According to FAA-H-8083-21A, "Helicopter Flying Handbook", LTE, or unanticipated yaw is defined as an uncommanded, rapid yaw towards the advancing blade which does not subside of its own accord. The handbook also states: "Certain flight activities lend themselves to being more at high risk to LTE than others. For example, power line and pipeline patrol sectors, low speed aerial filming/photography as well as in the Police and Helicopter Emergency Medical Services (EMS) environments can find themselves in low and slow situations over geographical areas where the exact wind speed and direction are hard to determine." The handbook went on to describe weathercock stability, which is affected by tailwinds from 120 degrees to 240 degrees clockwise from the nose of the helicopter. "In this region, the helicopter attempts to weathervane, or weathercock, its nose into the relative wind.
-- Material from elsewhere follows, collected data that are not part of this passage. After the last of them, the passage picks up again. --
Lemma validate_TextData_accepts payload t ts src :
  str_field payload "text" = Some t →
  str_field payload "timestamp" = Some ts →
  str_field payload "source" = Some src →
  validate_TextData payload
  = inr {| text := t; timestamp := ts; source := src |}.
Proof.
  unfold validate_TextData, str_errors. intros Ht Hts Hsrc.
  rewrite Ht, Hts, Hsrc.
  destruct payload as [| | | | | |d]; try discriminate.
  unfold str_field in Ht, Hts, Hsrc.
  destruct (d !! "text") as [[]|]; try discriminate.
  destruct (d !! "timestamp") as [[]|]; try discriminate.
  destruct (d !! "source") as [[]|]; try discriminate.
  reflexivity.
Qed.

(** The acknowledgement of a text without a surrogate can be rendered. *)
Lemma acknowledgement_renders t processed :
  has_surrogate t = false →
  json_response 200 (PDict (acknowledgement t processed))
  = {| status := 200; body := JSON (PDict (acknowledgement t processed)) |}.
Proof.
  intros Ht. unfold json_response.
  assert (encodes (PDict (acknowledgement t processed)) = true) as ->.
  { apply encodes_dict. intros k v. unfold acknowledgement.
    rewrite !lookup_insert_Some, lookup_singleton_Some.
    intros [[<- <-]|[_ [[<- <-]|[_ [[<- <-]|[_ [<- <-]]]]]]];
      (split; [reflexivity|]).
    - reflexivity.
    - reflexivity.
    - unfold encodes. by rewrite Ht.
    - unfold encodes.
      by rewrite (has_surrogate_ascii _ (is_ascii_isoformat processed)). }
  assert (finite (PDict (acknowledgement t processed)) = true) as ->.
  { apply finite_dict. intros k v. unfold acknowledgement.
    rewrite !lookup_insert_Some, lookup_singleton_Some.
    by intros [[<- <-]|[_ [[<- <-]|[_ [[<- <-]|[_ [<- <-]]]]]]]. }
  reflexivity.
Qed.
Unless a resisting pedal input is made, the helicopter starts a slow, uncommanded turn either to the right or left, depending upon the wind direction. If the pilot allows a right yaw rate to develop and the tail of the helicopter moves into this region, the yaw rate can accelerate rapidly. In order to avoid the onset of LTE in this downwind condition, it is imperative to maintain positive control of the yaw rate and devote full attention to flying the helicopter."
The handbook stated the following to reduce the onset of LTE:
1. Maintain maximum power-on rotor rpm. If the main rotor rpm is allowed to decrease, the antitorque thrust available is decreased proportionally.
2. Avoid tailwinds below airspeeds of 30 knots. If loss of translational lift occurs, it results in an increased power demand and additional antitorque pressures.
3. Avoid out of ground effect (OGE) operations and high power demand situations below airspeeds of 30 knots at low altitudes.
4. Be especially aware of wind direction and velocity when hovering in winds of about 8–12 knots. A loss of translational lift results in an unexpected high power demand and an increased antitorque requirement.
5. Be aware that if a considerable amount of left pedal is being maintained, a sufficient amount of left pedal may not be available to counteract an unanticipated right yaw.
6. Be alert to changing wind conditions, which may be experienced when flying along ridge lines and around buildings.
7. Execute slow turns to the right which would limit the effects of rotating inertia, and the loading on the tailrotor to control yawing would be decreased.
The pilot's inadequate compensation for wind during low-altitude operations, which resulted in a loss of tail rotor effectiveness.